**TASK REQUIREMENTS:** Below are the entries to work from; restate word for word the portion that opens with the line containing "raft_rpc : ∀" and closes with the line containing "raft_trigger_snapshot : W", keeping both.

**SOURCE DATA:**
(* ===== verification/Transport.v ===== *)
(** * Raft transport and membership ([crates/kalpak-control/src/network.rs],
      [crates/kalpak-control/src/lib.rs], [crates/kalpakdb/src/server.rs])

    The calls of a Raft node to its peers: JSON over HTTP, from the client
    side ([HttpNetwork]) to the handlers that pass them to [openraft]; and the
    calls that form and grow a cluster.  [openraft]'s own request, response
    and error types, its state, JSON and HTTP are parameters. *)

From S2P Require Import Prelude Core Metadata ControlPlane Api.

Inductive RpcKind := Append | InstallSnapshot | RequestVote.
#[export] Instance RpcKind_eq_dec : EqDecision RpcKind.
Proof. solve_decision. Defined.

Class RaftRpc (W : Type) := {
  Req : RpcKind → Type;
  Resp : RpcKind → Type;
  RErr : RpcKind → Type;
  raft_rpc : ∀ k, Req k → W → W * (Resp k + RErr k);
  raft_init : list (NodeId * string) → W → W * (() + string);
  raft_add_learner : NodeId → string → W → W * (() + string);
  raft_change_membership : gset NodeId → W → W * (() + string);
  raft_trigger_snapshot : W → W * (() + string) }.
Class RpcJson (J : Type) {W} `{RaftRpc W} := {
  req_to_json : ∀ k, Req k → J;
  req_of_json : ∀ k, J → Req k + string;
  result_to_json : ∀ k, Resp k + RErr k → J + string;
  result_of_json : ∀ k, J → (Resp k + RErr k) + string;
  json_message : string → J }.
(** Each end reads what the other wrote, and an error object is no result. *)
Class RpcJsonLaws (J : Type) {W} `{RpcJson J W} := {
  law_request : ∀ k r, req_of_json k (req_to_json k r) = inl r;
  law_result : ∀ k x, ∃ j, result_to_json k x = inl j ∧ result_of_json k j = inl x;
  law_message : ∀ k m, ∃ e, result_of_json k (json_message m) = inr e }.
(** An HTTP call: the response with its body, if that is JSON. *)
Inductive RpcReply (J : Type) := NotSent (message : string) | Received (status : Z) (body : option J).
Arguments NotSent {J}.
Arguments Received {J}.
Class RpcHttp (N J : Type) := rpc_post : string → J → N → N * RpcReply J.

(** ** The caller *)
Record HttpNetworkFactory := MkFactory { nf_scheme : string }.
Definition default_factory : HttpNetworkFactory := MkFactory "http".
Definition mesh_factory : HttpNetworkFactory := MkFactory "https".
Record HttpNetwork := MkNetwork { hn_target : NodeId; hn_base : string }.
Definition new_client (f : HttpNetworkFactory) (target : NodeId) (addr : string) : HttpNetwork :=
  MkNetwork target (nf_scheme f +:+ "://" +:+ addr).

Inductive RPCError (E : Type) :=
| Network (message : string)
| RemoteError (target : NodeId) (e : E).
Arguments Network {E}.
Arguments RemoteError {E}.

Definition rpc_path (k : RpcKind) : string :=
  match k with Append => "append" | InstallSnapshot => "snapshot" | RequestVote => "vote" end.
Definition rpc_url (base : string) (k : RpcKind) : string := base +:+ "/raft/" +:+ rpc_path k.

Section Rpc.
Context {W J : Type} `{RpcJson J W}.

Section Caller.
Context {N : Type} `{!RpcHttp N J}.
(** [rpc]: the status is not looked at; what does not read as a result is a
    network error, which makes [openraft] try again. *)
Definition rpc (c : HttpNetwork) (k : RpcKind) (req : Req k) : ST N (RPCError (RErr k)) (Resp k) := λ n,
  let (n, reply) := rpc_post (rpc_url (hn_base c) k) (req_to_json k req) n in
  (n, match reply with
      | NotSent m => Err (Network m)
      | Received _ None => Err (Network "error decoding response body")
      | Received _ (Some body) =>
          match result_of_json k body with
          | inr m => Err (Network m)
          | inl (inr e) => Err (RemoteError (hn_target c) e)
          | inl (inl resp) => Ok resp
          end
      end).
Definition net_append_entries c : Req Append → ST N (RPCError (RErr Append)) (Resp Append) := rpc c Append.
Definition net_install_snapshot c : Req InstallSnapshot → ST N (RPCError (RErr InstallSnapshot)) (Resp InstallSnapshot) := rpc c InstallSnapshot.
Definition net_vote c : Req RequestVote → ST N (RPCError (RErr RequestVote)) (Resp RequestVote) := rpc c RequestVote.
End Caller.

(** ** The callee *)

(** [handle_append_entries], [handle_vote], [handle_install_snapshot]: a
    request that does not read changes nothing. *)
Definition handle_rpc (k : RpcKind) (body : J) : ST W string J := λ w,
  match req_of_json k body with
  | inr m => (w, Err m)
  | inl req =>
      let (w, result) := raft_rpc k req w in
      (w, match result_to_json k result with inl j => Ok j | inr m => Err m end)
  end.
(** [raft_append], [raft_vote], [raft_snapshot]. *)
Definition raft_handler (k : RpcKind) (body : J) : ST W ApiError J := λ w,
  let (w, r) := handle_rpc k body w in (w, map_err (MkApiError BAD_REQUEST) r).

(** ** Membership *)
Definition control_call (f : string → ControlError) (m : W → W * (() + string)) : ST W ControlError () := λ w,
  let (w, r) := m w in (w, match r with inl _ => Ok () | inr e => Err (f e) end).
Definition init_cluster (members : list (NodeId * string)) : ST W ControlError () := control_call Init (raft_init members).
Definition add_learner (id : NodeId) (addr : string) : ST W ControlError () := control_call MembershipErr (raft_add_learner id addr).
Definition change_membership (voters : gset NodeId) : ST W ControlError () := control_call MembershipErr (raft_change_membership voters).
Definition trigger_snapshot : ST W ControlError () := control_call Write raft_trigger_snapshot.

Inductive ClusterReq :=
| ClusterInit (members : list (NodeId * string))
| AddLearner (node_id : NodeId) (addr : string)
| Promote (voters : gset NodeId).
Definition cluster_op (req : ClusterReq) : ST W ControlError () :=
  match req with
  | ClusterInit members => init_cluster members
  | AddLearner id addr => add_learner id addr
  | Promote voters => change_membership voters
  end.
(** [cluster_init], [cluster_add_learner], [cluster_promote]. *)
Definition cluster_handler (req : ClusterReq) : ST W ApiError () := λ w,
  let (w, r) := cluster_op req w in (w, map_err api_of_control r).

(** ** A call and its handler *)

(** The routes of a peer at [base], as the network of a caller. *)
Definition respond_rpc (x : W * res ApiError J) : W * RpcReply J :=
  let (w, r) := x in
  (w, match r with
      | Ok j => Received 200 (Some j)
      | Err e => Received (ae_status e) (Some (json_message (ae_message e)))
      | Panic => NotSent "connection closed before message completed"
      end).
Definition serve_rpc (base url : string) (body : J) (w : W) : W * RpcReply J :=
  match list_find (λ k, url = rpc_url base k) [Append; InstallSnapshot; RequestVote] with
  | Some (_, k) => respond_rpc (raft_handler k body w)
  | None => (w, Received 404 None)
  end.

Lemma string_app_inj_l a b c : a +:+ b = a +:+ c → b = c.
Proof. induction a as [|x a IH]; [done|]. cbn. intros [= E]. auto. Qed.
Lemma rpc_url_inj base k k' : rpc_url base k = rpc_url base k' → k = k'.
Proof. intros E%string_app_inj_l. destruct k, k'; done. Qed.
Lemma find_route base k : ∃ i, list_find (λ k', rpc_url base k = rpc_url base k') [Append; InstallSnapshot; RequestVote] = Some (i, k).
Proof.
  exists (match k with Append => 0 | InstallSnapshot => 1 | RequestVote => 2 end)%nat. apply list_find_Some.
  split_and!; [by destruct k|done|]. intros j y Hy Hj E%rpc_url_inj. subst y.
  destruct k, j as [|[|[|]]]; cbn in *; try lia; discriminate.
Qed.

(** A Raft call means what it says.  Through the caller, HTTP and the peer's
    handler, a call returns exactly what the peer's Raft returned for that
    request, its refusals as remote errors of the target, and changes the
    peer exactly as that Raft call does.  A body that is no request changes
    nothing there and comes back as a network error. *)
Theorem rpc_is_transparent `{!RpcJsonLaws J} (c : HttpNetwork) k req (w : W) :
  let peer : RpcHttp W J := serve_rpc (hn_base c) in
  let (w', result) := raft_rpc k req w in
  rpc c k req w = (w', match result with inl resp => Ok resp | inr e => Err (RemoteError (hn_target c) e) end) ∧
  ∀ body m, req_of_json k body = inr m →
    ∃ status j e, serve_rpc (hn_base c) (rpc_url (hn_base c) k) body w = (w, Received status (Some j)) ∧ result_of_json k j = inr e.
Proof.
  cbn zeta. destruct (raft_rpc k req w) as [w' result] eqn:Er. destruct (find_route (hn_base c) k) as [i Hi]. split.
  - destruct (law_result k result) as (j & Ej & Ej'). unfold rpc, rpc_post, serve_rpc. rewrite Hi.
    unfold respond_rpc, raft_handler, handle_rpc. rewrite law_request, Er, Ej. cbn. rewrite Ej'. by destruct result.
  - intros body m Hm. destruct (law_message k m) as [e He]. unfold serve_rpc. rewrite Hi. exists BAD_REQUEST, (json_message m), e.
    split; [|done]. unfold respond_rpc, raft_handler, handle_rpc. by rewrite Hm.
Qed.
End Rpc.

**EXERCISE RESPONSE:**
  raft_rpc : ∀ k, Req k → W → W * (Resp k + RErr k);
  raft_init : list (NodeId * string) → W → W * (() + string);
  raft_add_learner : NodeId → string → W → W * (() + string);
  raft_change_membership : gset NodeId → W → W * (() + string);
  raft_trigger_snapshot : W → W * (() + string) }.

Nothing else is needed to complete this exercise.